Hyperglycemia on admission and hospitalization outcomes in patients with atrial fibrillation
Clinical Cardiology Sep 15, 2017
Akirov A, et al. - This study assessed the prognostic significance of admission blood glucose (ABG) in hospitalized atrial fibrillation (AF) patients with and without diabetes mellitus (DM), presuming that hyperglycemia on admission is a bad prognostic marker in patients with AF. In both groups of patients, an association was observed, between moderately to markedly elevated ABG levels and increased mortality.
Methods
- Researchers collected observational data from electronic records of patients age ≥ 18 years hospitalized for AF in 2011Â2013.

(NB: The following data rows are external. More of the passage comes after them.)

Lemma next_file_row t r l (w : World) :
  0 <= r -> Forall (fun x => r < Z.of_nat x) l ->
  row_status r (m_transfer (next_file t l w)) = row_status r (m_transfer w).
Proof.
  intros Hr Hl. revert w. induction Hl as [|x l Hx Hl IH]; intros w; cbn [next_file].
  { apply completeTransfer_row. }
  assert (Hset : forall st e m, row_status r (TransferModel.setFileStatus t (Z.of_nat x) st e m) = row_status r m).
  { intros st e m. rewrite setFileStatus_row, bool_decide_false, andb_false_r; [done|lia|done]. }
  destruct (negb _); [apply IH|]. cbv zeta. destruct (negb _).
  - rewrite IH. apply Hset.
  - unfold upload, post. apply Hset.
Qed.
(** Either everything is done, or a later row is on its way. *)
Lemma next_file_moves t l (w : World) :
  m_busy (next_file t l w) = false
  \/ exists id x, x ∈ l /\ replies (next_file t l w) !! id = Some (OnUpload (Z.of_nat x)).
Proof.
  revert w. induction l as [|x l IH]; intros w; cbn [next_file]; [by left|].
  assert (Hin : forall w', m_busy (next_file t l w') = false
    \/ exists id y, y ∈ x :: l /\ replies (next_file t l w') !! id = Some (OnUpload (Z.of_nat y))).
  { intros w'. destruct (IH w') as [|(id & y & Hy & Hr)]; [by left|right]. exists id, y. split; [by right|done]. }
  destruct (negb _); [apply Hin|]. cbv zeta. destruct (negb _); [apply Hin|].
  right. unfold upload, post. eexists _, x. split; [by left|]. cbn. by rewrite lookup_insert_eq.
Qed.
Lemma startNextFile_moves t r st (w : World) :
  0 <= r -> m_currentRow w = r -> m_cancelled w = false -> row_status r (m_transfer w) = Some st ->
  row_status r (m_transfer (startNextFile t w)) = Some st
  /\ (m_busy (startNextFile t w) = false
      \/ exists id x, r < x < Z.of_nat (fileCount w) /\ replies (startNextFile t w) !! id = Some (OnUpload x)).
Proof.
  intros Hr Hrow Hc Hst. unfold startNextFile. cbv zeta.
  change (m_cancelled (closeCurrentFile w)) with (m_cancelled w).
  change (m_currentRow (closeCurrentFile w)) with (m_currentRow w).
  change (fileCount (closeCurrentFile w)) with (fileCount w). rewrite Hc, Hrow.
  assert (Hl : forall x, x ∈ seq (Z.to_nat (r + 1)) (fileCount w - Z.to_nat (r + 1)) -> r < Z.of_nat x < Z.of_nat (fileCount w)).
  { intros x [? ?]%elem_of_seq. lia. }
  split.
  - rewrite next_file_row; [exact Hst|done|]. apply Forall_forall. intros x Hx. by apply Hl.
  - destruct (next_file_moves t (seq (Z.to_nat (r + 1)) (fileCount w - Z.to_nat (r + 1))) (closeCurrentFile w))
      as [|(id & x & Hx & Hrep)]; [by left|right]. exists id, (Z.of_nat x). split; [by apply Hl|done].
Qed.

(** The rows are as many as before. *)
Lemma fileCount_setFileStatus t r st e (w : World) : fileCount (setFileStatus t r st e w) = fileCount w.
Proof. apply setFileStatus_count. Qed.
Lemma fileCount_setState t st e (w : World) : fileCount (setState t st e w) = fileCount w.
Proof. unfold fileCount. f_equal. apply setState_files. Qed.
Lemma fileCount_transfer (w w' : World) : m_transfer w' = m_transfer w -> fileCount w' = fileCount w.
Proof. unfold fileCount. by intros ->. Qed.
Lemma fileCount_skips p t l (w : World) : fileCount (foldl (skip_if p t) w l) = fileCount w.
Proof.
  revert w. induction l as [|x l IH]; intros w; [done|]. cbn [foldl]. rewrite IH. unfold skip_if.
  destruct (p _); [apply fileCount_setFileStatus|done].
Qed.
Lemma fileCount_failTransfer t message (w : World) : fileCount (failTransfer t message w) = fileCount w.
Proof.
  unfold failTransfer. cbv zeta.
  match goal with |- context [foldl (skip_if waiting t) ?x ?l] => pose proof (fileCount_skips waiting t l x) as Hs;
    set (w2 := foldl (skip_if waiting t) x l) in * end.
  change (fileCount (closeCurrentFile w)) with (fileCount w) in Hs. clearbody w2. rewrite <- Hs.
  rewrite <- (fileCount_setState t TransferModel.Failed message w2). apply fileCount_transfer.
  match goal with |- context [writeHistory t ?x] => transitivity (m_transfer (if 0 <? TransferModel.completedCount (m_transfer x) then writeHistory t x else x)) end.
  - done.
  - destruct (0 <? _); [apply transfer_writeHistory|done].
Qed.
Lemma fileCount_completeTransfer t (w : World) : fileCount (completeTransfer t w) = fileCount w.
Proof.
  unfold completeTransfer. cbv zeta.
  match goal with |- context [writeHistory t ?x] =>
    transitivity (fileCount x); [apply fileCount_transfer; transitivity (m_transfer (writeHistory t x)); [done|apply transfer_writeHistory]|] end.
  match goal with |- context [if ?b then _ else ?y] => transitivity (fileCount y); [by destruct b|] end.
  destruct (_ =? _); [apply fileCount_setState|]. destruct (0 <? _); apply fileCount_setState.
Qed.
Lemma fileCount_next_file t l (w : World) : fileCount (next_file t l w) = fileCount w.
Proof.
  revert w. induction l as [|x l IH]; intros w; cbn [next_file]; [apply fileCount_completeTransfer|].
  destruct (negb _); [apply IH|]. cbv zeta. destruct (negb _).
  - rewrite IH. etransitivity; [apply fileCount_setFileStatus|reflexivity].
  - etransitivity; [exact (fileCount_setFileStatus t (Z.of_nat x) TransferModel.FileTransferring [] _)|reflexivity].
Qed.
Lemma fileCount_startNextFile t (w : World) : fileCount (startNextFile t w) = fileCount w.
Proof. unfold startNextFile. cbv zeta. destruct (m_cancelled _); [done|]. exact (fileCount_next_file t _ (closeCurrentFile w)). Qed.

- They obtained 12-month data in all cases.
- ABG levels were classified as follows: 70 to 110 mg/dL, normal; 111 to 140 mg/dL, mildly elevated; 141 to 199 mg/dL, moderately elevated; ≥200 mg/dL, markedly elevated.
- They used Cox proportional hazards model to examine overall survival by ABG categories, adjusted for study variables.

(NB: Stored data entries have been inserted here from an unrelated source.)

Lemma keep_alter (f : bytes -> bytes) (p : qstring) (d : gmap qstring bytes) : keep !! p = None -> keep ⊆ d -> keep ⊆ alter f p d.
Proof.
  intros Hp Hd. apply map_subseteq_spec. intros q b Hq. destruct (decide (p = q)) as [->|Hn]; [congruence|].
  rewrite lookup_alter_ne by done. by eapply lookup_weaken.
Qed.
Lemma keep_delete (p : qstring) (d : gmap qstring bytes) : keep !! p = None -> keep ⊆ d -> keep ⊆ delete p d.
Proof.
  intros Hp Hd. apply map_subseteq_spec. intros q b Hq. destruct (decide (p = q)) as [->|Hn]; [congruence|].
  rewrite lookup_delete_ne by done. by eapply lookup_weaken.
Qed.
Lemma keep_insert (p : qstring) (b : bytes) (d : gmap qstring bytes) : keep !! p = None -> keep ⊆ d -> keep ⊆ <[p := b]> d.
Proof. intros Hp Hd. by apply insert_subseteq_r. Qed.
Lemma keep_absent (d : gmap qstring bytes) (p : qstring) : keep ⊆ d -> d !! p = None -> keep !! p = None.
Proof. intros Hd Hp. by eapply lookup_weaken_None. Qed.

(** A file no upload writes and nobody keeps may go. *)
Definition unused (p : qstring) (w : World) : Prop :=
  keep !! p = None /\ forall i u, m_uploads w !! i = Some u -> partPath u <> p.
Lemma remove_ok p w : unused p w -> store_ok w -> store_ok (remove_file p w).
Proof.
  intros [Hk Hu] [Ho1 Ho2 Ho3 Ho5 Ho4]. split; cbn; [|done..| |by apply keep_delete].
  - intros i u Hi. destruct (Ho1 i u Hi). split; cbn; try done. by rewrite lookup_delete_ne by (symmetry; by eapply Hu).
  - intros i f Hf. destruct (Ho3 i f Hf) as (u & Hi & Hq). rewrite lookup_delete_ne; [by apply (Ho5 i f)|].
    rewrite Hq. symmetry. by eapply Hu.
Qed.
(** The end of an upload: its file is closed and forgotten. *)
Lemma forget_ok i u w w1 : store_ok w -> m_uploads w !! i = Some u ->
  store w1 = (m_sessionDirectory w, delete i (m_uploads w), w_files w, disk w) ->
  store_ok (deleteFile i (closeHashingFile i w1)) /\ unused (partPath u) (deleteFile i (closeHashingFile i w1)).
Proof.
  intros [Ho1 Ho2 Ho3 Ho5 Ho4] Hi Hw1. destruct (Ho1 i u Hi) as [[f Hf] Hthere Hfresh _ _].
  destruct (Ho3 i f Hf) as (u' & Hu' & Hp). replace u' with u in * by congruence. clear u' Hu'.
  unfold store in Hw1. injection Hw1 as Wd Wu Wf Wk.
  assert (Hun : forall j v, delete i (m_uploads w) !! j = Some v -> partPath v <> partPath u).
  { intros j v [Hne Hj]%lookup_delete_Some Heq. apply Hne. symmetry. by eapply Ho2. }
  assert (Hfiles : forall j g, i <> j -> w_files w !! j = Some g ->
    exists v, delete i (m_uploads w) !! j = Some v /\ h_path g = partPath v).
  { intros j g Hne Hj. destruct (Ho3 j g Hj) as (v & Hv & Hg). exists v. by rewrite lookup_delete_ne. }
  unfold closeHashingFile, deleteFile. rewrite Wf, Hf. destruct (h_open f); cbn; rewrite ?Wf.
  - split; [|split; [done|cbn; by rewrite Wu]]. split; cbn; rewrite ?Wu, ?Wk, ?Wf.
    + intros j v Hj. pose proof (Hun j v Hj) as Hpv. apply lookup_delete_Some in Hj as [Hne Hj].
      destruct (Ho1 j v Hj). split; cbn; rewrite ?Wd, ?Wk, ?Wf; try done.
      * by rewrite lookup_delete_ne, lookup_insert_ne by done.
      * by rewrite Hp, lookup_alter_ne by (by apply not_eq_sym).
    + intros j k v v' [_ Hj]%lookup_delete_Some [_ Hk]%lookup_delete_Some. by apply Ho2.
    + intros j g [Hne Hj]%lookup_delete_Some. rewrite lookup_insert_ne in Hj by done. by apply Hfiles.
    + intros j g [Hne Hj]%lookup_delete_Some. rewrite lookup_insert_ne in Hj by done.
      destruct (Hfiles j g Hne Hj) as (v & Hv & Hg). rewrite lookup_alter_ne; [by apply (Ho5 j g)|].
      rewrite Hg, Hp. symmetry. by eapply Hun.
    + rewrite Hp. by apply keep_alter.
  - split; [|split; [done|cbn; by rewrite Wu]]. split; cbn; rewrite ?Wu, ?Wk, ?Wf.
    + intros j v [Hne Hj]%lookup_delete_Some. destruct (Ho1 j v Hj). split; cbn; rewrite ?Wd, ?Wk, ?Wf; try done.
      by rewrite lookup_delete_ne.
    + intros j k v v' [_ Hj]%lookup_delete_Some [_ Hk]%lookup_delete_Some. by apply Ho2.
    + intros j g [Hne Hj]%lookup_delete_Some. by apply Hfiles.
    + intros j g [_ Hj]%lookup_delete_Some. exact (Ho5 j g Hj).
    + done.
Qed.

- Mortality at end of follow-up was the primary outcome measure.
Results
- A total of 1127 patients (45% male; median age, 75 ± 13 years) were included in this cohort study, of whom 331 had DM.

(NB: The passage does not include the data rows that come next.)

(** ** A block of the body *)

Lemma len_qleft n (d : bytes) : len (qleft n d) <= len d.
Proof.
  unfold qleft. destruct (_ || _); [lia|]. unfold len. rewrite length_take. lia.
Qed.
(** What the file of the connection holds after a write. *)
Lemma writeData_spec i d (w : World) :
  let w' := (writeData i d w).2 in
  w_conns w' = w_conns w /\ m_uploads w' = m_uploads w /\ m_transfer w' = m_transfer w
  /\ (forall j, j <> i -> w_files w' !! j = w_files w !! j)
  /\ (forall f, w_files w !! i = Some f -> exists f', w_files w' !! i = Some f'
        /\ len (h_hashed f') <= len (h_hashed f) + len d).
Proof.
  cbv zeta. pose proof (len_nonneg d) as Hd.
  assert (Hsame : forall f, w_files w !! i = Some f ->
    exists f', w_files w !! i = Some f' /\ len (h_hashed f') <= len (h_hashed f) + len d).
  { intros f Hf. exists f. split; [done|lia]. }
  unfold writeData. destruct (w_files w !! i) as [f|] eqn:Hf; [|split_and!; by auto].
  destruct (negb (h_open f)); [cbn [snd]; rewrite Hf; split_and!; by auto|]. cbv zeta.
  destruct (0 <? _); cbn [snd]; [|split_and!; try done; cbn; by rewrite Hf].
  split_and!; try done.
  - intros j Hj. cbn. by rewrite lookup_insert_ne.
  - intros g [= <-]. cbn. rewrite lookup_insert_eq. eexists. split; [reflexivity|]. cbn. rewrite len_app.
    pose proof (len_qleft (disk_accepts (disk_ops w) (h_path f) d) d). lia.
Qed.
(** A block that fits, written: the connection counts it or is answered. *)
Lemma metered_write i d c' (w : World) :
  m_state (the_conn i w) = ReadingBody -> m_sink (the_conn i w) = Some i ->
  fits d (the_conn i w) = true ->
  m_sink c' = Some i -> m_maxBodyBytes c' = m_maxBodyBytes (the_conn i w) ->
  m_bodyReceived (the_conn i w) <= m_bodyReceived c' ->
  (m_state c' <> Responded -> m_bodyReceived c' = m_bodyReceived (the_conn i w) + len d) ->
  metered w -> metered (put_conn i c' (writeData i d w).2).
Proof.
  intros Hst Hsk Hfit Hs' Hm' Hr' Ho' Hw. pose proof (fun u => agreed_nonneg u w Hw) as Hnn.
  destruct Hw as [M1 M2 M3 M4]. destruct (writeData_spec i d w) as (Wc & Wu & Wt & Wf & Wi).
  set (w1 := (writeData i d w).2) in *. clearbody w1.
  assert (Hc : forall j, the_conn j (put_conn i c' w1) = if decide (i = j) then c' else the_conn j w).
  { intros j. rewrite the_conn_put. case_decide; [done|]. unfold the_conn. by rewrite Wc. }
  assert (Hag : forall u, agreed u (put_conn i c' w1) = agreed u w).
  { intros u. apply agreed_sizes. cbn. by rewrite Wt. }
  split.
  - cbn. by rewrite Wt.
  - intros j s. rewrite Hc. case_decide as Hij; [|apply M2]. rewrite Hs'. intros [= <-]. done.
  - intros j. rewrite Hc. case_decide; [specialize (M3 i); lia|apply M3].
  - intros j u Hj. cbn in Hj. rewrite Wu in Hj. destruct (M4 j u Hj) as (f & Hf & [K1 K2 K3 K4]).
    destruct (decide (i = j)) as [<-|Hij].
    + destruct (Wi f Hf) as (f' & Hf' & Hlen). exists f'. split; [done|].
      unfold fits in Hfit. rewrite Hsk in Hfit. specialize (K4 ltac:(congruence)). specialize (Hnn u).
      rewrite K2 in Hfit.
      split; rewrite ?Hc, ?(decide_True _ _ (eq_refl i)), ?Hag; [done|congruence| |].
      * lia.
      * intros Hr. rewrite (Ho' Hr). lia.
    + exists f. split; [cbn; by rewrite Wf by done|].
      split; rewrite ?Hc, ?(decide_False _ _ Hij), ?Hag; done.
Qed.
Lemma metered_progress t i r (w : World) : metered w -> metered (onBodyProgress t i r w).
Proof.
  apply metered_eq; [|apply kept_onBodyProgress]. unfold onBodyProgress. by repeat case_match.
Qed.
Lemma metered_put i c (w : World) : tame (the_conn i w) c -> metered w -> metered (put_conn i c w).
Proof. intros Hc. apply metered_step; [by apply tame_put|by apply steady_eq]. Qed.
Lemma metered_counted t i d (w : World) :
  metered w ->
  metered (onBodyProgress t i (m_bodyReceived (the_conn i w))
             (upd i (HttpConnection.emit d) w)).
Proof. intros Hw. apply metered_progress. apply metered_put; [|done]. by split; [..|apply Z.le_refl|]. Qed.
Lemma metered_deliver t i d (w : World) :
  m_state (the_conn i w) = ReadingBody -> metered w -> metered (deliver t i d w).2.
Proof.
  intros Hst Hw. unfold deliver. cbv zeta. destruct (is_empty d); [done|].
  change (conn i w) with (the_conn i w). pose proof (len_nonneg d) as Hd.
  destruct (m_sink (the_conn i w)) as [s|] eqn:Es.
  - assert (s = i) as -> by exact (me_sink w Hw i s Es). destruct ((0 <=? _) && _) eqn:Ef; cbn [negb snd].
    { apply metered_put; [apply tame_fail|done]. }
    assert (Hfit : fits d (the_conn i w) = true) by (unfold fits; by rewrite Es, Ef).
    cbn [sink_write http_world]. destruct (writeData_spec i d w) as (Wc & _).
    pose proof (metered_write i d) as Hwrite.
    assert (Hi : the_conn i (writeData i d w).2 = the_conn i w) by (unfold the_conn; by rewrite Wc).
    destruct (writeData i d w) as [n w1] eqn:E.
    assert (Hw1 : forall c', m_sink c' = Some i -> m_maxBodyBytes c' = m_maxBodyBytes (the_conn i w) ->
      m_bodyReceived (the_conn i w) <= m_bodyReceived c' ->
      (m_state c' <> Responded -> m_bodyReceived c' = m_bodyReceived (the_conn i w) + len d) ->
      metered (put_conn i c' w1)).
    { intros c' ? ? ? ?. specialize (Hwrite c' w). rewrite E in Hwrite. by apply Hwrite. }
    cbn [snd] in Hi. clear Hwrite E Wc. destruct (n =? len d); cbn [negb snd].
    + apply (metered_counted t i _ (upd i (fun c => c <| m_bodyReceived ::= fun n => n + len d |>) w1)).
      apply Hw1; cbn [conn http_world]; rewrite Hi; cbn; [done|done|lia|done].
    + apply Hw1; cbn [conn http_world]; rewrite Hi; pose proof (tame_fail t 500 (the_conn i w)) as [T1 T2 T3 T4];
        [congruence|done|done|]. by rewrite fail_responded.
  - destruct (_ <? _); cbn [negb snd].
    { apply metered_put; [apply tame_fail|done]. }
    set (w1 := upd i (fun c => c <| m_body ::= _ |>) w).
    assert (Hw1 : metered w1) by (apply metered_put; [by split; [..|apply Z.le_refl|]|done]). clearbody w1.
    apply (metered_counted t i _ (upd i (fun c => c <| m_bodyReceived ::= fun n => n + len d |>) w1)).
    apply metered_put; [|done]. split; [done|done|cbn; lia|done].
Qed.

(** ** The request handlers *)

Lemma metered_answer t i st (w : World) : metered w -> metered (answer t i st w).
Proof. apply metered_put, tame_fail. Qed.
Lemma metered_transfer f (w : World) :
  sizes (f (m_transfer w)) = sizes (m_transfer w) -> metered w -> metered (transfer f w).
Proof. intros Hf. apply metered_eq; [done|by apply kept_transfer]. Qed.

- Researchers observed that mortality rates by ABG levels were 19% (77/407 patients), normal ABG; 26% (92/353 patients), mildly elevated ABG; 28% (69/244 patients), moderately elevated ABG; and 41% (50/123 patients), markedly elevated ABG.
- Furthermore, data were analyzed for the entire cohort following adjustment for age, sex, CHADS2 score, ischemic heart disease, smoking, and alcohol consumption.
- Findings demonstrated that compared with normal ABG, the adjusted hazard ratio for mortality was higher in patients with moderately elevated ABG (2.1, 95% confidence interval: 1.19-7.94, P < 0.05) and markedly elevated ABG (1.6, 95% confidence interval: 1.02-5.31,P < 0.05).